[EM] Election-Day musings. Sainte-Lague is the best PR.

Abd ul-Rahman Lomax abd at lomaxdesign.com
Fri Dec 8 22:36:41 PST 2006


At 08:43 PM 12/5/2006, MIKE OSSIPOFF wrote:
>Yes, election day was a long time ago, but I reside in a remote rural area,
>and I don't often get to a computer.

Welcome back, Mr. Ossipoff.

>I already knew this, but it occurred to me again that, if we have to have
>representative government, it would be better if people were voting for a
>party. Voting for a party platform instead of for a personality, a hairdo,
>someone who acts presidential, etc.
>
>In representative govt, that would be PR. I've talked here about how Direct
>Democracy with Delegable Proxy (a term I got from James) is the form of govt
>that I prefer.

I would have said that straight Delegable Proxy *is* DDDP, because a 
proxy is one who exercises a right on behalf of another when the 
client prefers not, or is prevented, and I'd prefer to keep DP as a 
form of direct democracy unless it is qualified.

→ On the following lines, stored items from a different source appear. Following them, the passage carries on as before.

(** X22: in [App.jsx], at dose [0] the Linear evaluator returns a number equal to
    its intercept and the Emax evaluator a number equal to its baseline, for
    all finite parameter values.  Host fact used: [Math.pow(+0, e) = +0] for
    [e > 0]. *)
Theorem AppJsx_start_of_curve (pL pE : gmap string float) :
  (∀ e, (0 <? e) = true → Math_pow 0 e = 0) →
  is_nan (num (pL !! "a")) = false →
  is_finite (num (pL !! "b")) = true →
  is_nan (num (pE !! "E0")) = false →
  is_finite (num (pE !! "Emax")) = true →
  (0 <? num (pE !! "h")) = true →
  (fn AppJsx.Linear 0 pL =? num (pL !! "a")) = true
  ∧ (fn AppJsx.Emax 0 pE =? num (pE !! "E0")) = true.
Proof.
  intros Hpow Ha Hb HE0 HEmax Hh. split.
  - cbn [fn AppJsx.Linear].
    by apply add_sub_zero_eqb; [apply mul_zero_finite|].
  - cbn [fn AppJsx.Emax]. cbn zeta. rewrite (Hpow _ Hh).
    apply add_sub_zero_eqb; [|done].
    destruct (0 <? Math_pow _ _ + 0) eqn:Hden; [|done].
    by apply zero_div_pos_eqb; [apply mul_zero_finite|].
Qed.

End EvaluatorsMore.

(** ** The properties above at concrete inputs *)

Lemma Part000_parameters_always_present_witness :
  Forall (@Part000_registered ref_host)
    [Part000.EvSetModelKey "Emax"; Part000.EvUpdate "h" 2; Part000.EvReset;
     Part000.EvSetModelKey "Log-linear"]
  ∧ ∃ hk cfg ps,
      @Part000.run ref_host (@Part000.mount ref_host)
        [Part000.EvSetModelKey "Emax"; Part000.EvUpdate "h" 2; Part000.EvReset;
         Part000.EvSetModelKey "Log-linear"] = Some hk
      ∧ @Part000.useModelState ref_host hk = Some (cfg, ps)
      ∧ schema_present cfg ps.
Proof.
  assert (Hevs : Forall (@Part000_registered ref_host)
            [Part000.EvSetModelKey "Emax"; Part000.EvUpdate "h" 2;
             Part000.EvReset; Part000.EvSetModelKey "Log-linear"]).
  { repeat constructor; by eexists. }
  split; [exact Hevs|].
  exact (@Part000_parameters_always_present ref_host _ Hevs).
Defined.

Lemma AppJsx_render_never_throws_witness :
  Forall (@AppJsx_registered ref_host)
    [AppJsx.EvSetModelKey "Linear"; AppJsx.EvUpdate "b" 7; AppJsx.EvReset]
  ∧ ∃ hk cfg,
      @AppJsx.run ref_host (@AppJsx.mount ref_host)
        [AppJsx.EvSetModelKey "Linear"; AppJsx.EvUpdate "b" 7; AppJsx.EvReset]
      = Some hk
      ∧ @AppJsx.useModelState ref_host hk = Some (cfg, AppJsx.state hk).
Proof.
  assert (Hevs : Forall (@AppJsx_registered ref_host)
            [AppJsx.EvSetModelKey "Linear"; AppJsx.EvUpdate "b" 7;
             AppJsx.EvReset]).
  { repeat constructor; by eexists. }
  split; [exact Hevs|].
  exact (@AppJsx_render_never_throws ref_host _ Hevs).
Defined.

Lemma unregistered_key_stops_witness :
  prop "Quadratic" (@AppJsx.models ref_host) = None
  ∧ prop "Quadratic" (@Part000.models ref_host) = None
  ∧ @AppJsx.run ref_host (@AppJsx.mount ref_host)
      [AppJsx.EvSetModelKey "Quadratic"; AppJsx.EvReset] = None
  ∧ @Part000.run ref_host (@Part000.mount ref_host)
      [Part000.EvSetModelKey "Quadratic"; Part000.EvUpdate "b" 1] = None.
Proof.
  assert (HA : prop "Quadratic" (@AppJsx.models ref_host) = None)
    by reflexivity.
  assert (HP : prop "Quadratic" (@Part000.models ref_host) = None)
    by reflexivity.
  destruct (@unregistered_key_stops ref_host "Quadratic" AppJsx.EvReset
              (Part000.EvUpdate "b" 1) HA HP) as (_ & HrA & _ & HrP).
  split_and!; [exact HA|exact HP|exact HrA|exact HrP].
Defined.

Lemma Part000_reset_restores_witness :
  @Part000.handle ref_host steep_Linear Part000.EvReset
  = Some (Part000.mkHooks "Linear" (<["Linear" := {["b" := -20]}]> ∅))
  ∧ ∃ cfg,
      prop "Linear" (@Part000.models ref_host) = Some cfg
      ∧ @Part000.useModelState ref_host
          (Part000.mkHooks "Linear" (<["Linear" := {["b" := -20]}]> ∅))
        = Some (cfg, defaults_of (params cfg)).
Proof.
  assert (Hh : @Part000.handle ref_host steep_Linear Part000.EvReset
               = Some (Part000.mkHooks "Linear"
                         (<["Linear" := {["b" := -20]}]> ∅)))
    by (by vm_compute).
  split; [exact Hh|].
  destruct (@Part000_reset_restores ref_host _ _ Hh) as (cfg & Hcfg & Hr & _).
  by exists cfg.
Defined.

Lemma AppJsx_reset_restores_witness :
  @AppJsx.handle ref_host (AppJsx.mkHooks "Linear" sample_Emax_params)
    AppJsx.EvReset
  = Some (AppJsx.mkHooks "Linear" (defaults_of (params AppJsx.Linear)))
  ∧ ∃ cfg,
      prop "Linear" (@AppJsx.models ref_host) = Some cfg
      ∧ @AppJsx.useModelState ref_host
          (AppJsx.mkHooks "Linear" (defaults_of (params AppJsx.Linear)))
        = Some (cfg, defaults_of (params cfg)).
Proof.
  assert (Hh : @AppJsx.handle ref_host
                 (AppJsx.mkHooks "Linear" sample_Emax_params) AppJsx.EvReset
               = Some (AppJsx.mkHooks "Linear"
                         (defaults_of (params AppJsx.Linear))))
    by reflexivity.
  split; [exact Hh|].
  destruct (@AppJsx_reset_restores ref_host _ _ Hh) as (cfg & Hcfg & Hr & _).
  by exists cfg.
Defined.

Lemma updates_commute_witness :
  "Emax" ≠ "h"
  ∧ @AppJsx.run ref_host (@AppJsx.mount ref_host)
      [AppJsx.EvUpdate "Emax" 50; AppJsx.EvUpdate "h" 2]
    = @AppJsx.run ref_host (@AppJsx.mount ref_host)
        [AppJsx.EvUpdate "h" 2; AppJsx.EvUpdate "Emax" 50].
Proof.
  assert (Hne : "Emax" ≠ "h") by done.
  split; [exact Hne|].
  exact (proj1 (@updates_commute ref_host (@AppJsx.mount ref_host)
                  (@Part000.mount ref_host) "Emax" "h" 50 2 Hne)).
Defined.

Lemma AppJsx_curve_without_intercept_witness :
  sample_Emax_params !! "a" = None
  ∧ @AppJsx.preds ref_host (AppJsx.mkHooks "Linear" sample_Emax_params)
    = Some ((λ _, nan) <$> DOSES).
Proof.
  assert (Ha : sample_Emax_params !! "a" = None) by reflexivity.
  split; [exact Ha|].
  exact (proj2 (@AppJsx_curve_without_intercept ref_host
                  (AppJsx.mkHooks "Linear" sample_Emax_params)
                  (or_introl eq_refl) Ha)).
Defined.

Lemma Part000_anchored_at_100_witness :
  is_finite (log10_ref LOG_OFFSET) = true
  ∧ fn Part000.Linear 0 {["b" := -200]} = 100
  ∧ fn (@Part000.LogLinear ref_host) 0 {["b" := -200]} = 100
  ∧ fn (@Part000.Emax ref_host) 0
      (defaults_of (params (@Part000.Emax ref_host))) = 100.
Proof.
  assert (Hlog : is_finite (log10_ref LOG_OFFSET) = true) by reflexivity.
  split; [exact Hlog|].
  apply (@Part000_anchored_at_100 ref_host {["b" := -200]}
           (defaults_of (params (@Part000.Emax ref_host)))
           pow_ref_zero_base Hlog); by vm_compute.
Defined.

Lemma AppJsx_start_of_curve_witness :
  (fn AppJsx.Linear 0 (defaults_of (params AppJsx.Linear))
   =? num (defaults_of (params AppJsx.Linear) !! "a")) = true
  ∧ (fn (@AppJsx.Emax ref_host) 0 sample_Emax_params
     =? num (sample_Emax_params !! "E0")) = true.
Proof.
  apply (@AppJsx_start_of_curve ref_host (defaults_of (params AppJsx.Linear))
           sample_Emax_params pow_ref_zero_base); by vm_compute.
Defined.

It's handy that standard proxy already exists and is in wide use in 
corporate governance; generally overlooked is that delegability is a 
property which need not require changes in formal structure, unless 
one wants the formal structure to allow on-the-fly changes in 
delegated proxy assignments. In theory, DP is simply a matter of the 
principals, those who wish to do so, using a DP structure which 
*they* form to create, among other things, recommendations for the 
assignment of formal proxies.

In other words, if you have proxy democracy, those who want delegable 
proxy can have it simply by creating and using it. They do not need 
to get permission from anyone, they do not need to convince a 
majority, they do not need to convince the oligarchs or major 
shareholders, as an example. They just need to recognize the value 
and follow that understanding in actual practice.

>I believe that people would accept it long before they'd
>accept PR. Proxy is reinvented and re-proposed again and again by people new
>to the subject. I've observed that myself at a PR meeting. But the
>proportionalists stubbornly reject it.

It is quite odd to me that proxy democracy is considered some kind of 
new invention. It is quite old. What is new is the idea of applying 
it to political institutions. I suspect that the reason goes back to 
the origins of democracy, to the very concepts of sovereignty. The 
participation of the people in government was not considered a 
property right; it was, rather, a privilege extended to the people by 
agreement with the sovereign. Functioning direct democracies for 
government were rare, so rare that we typically give the only obvious 
contemporary example a specific regional name: New England Town Meeting.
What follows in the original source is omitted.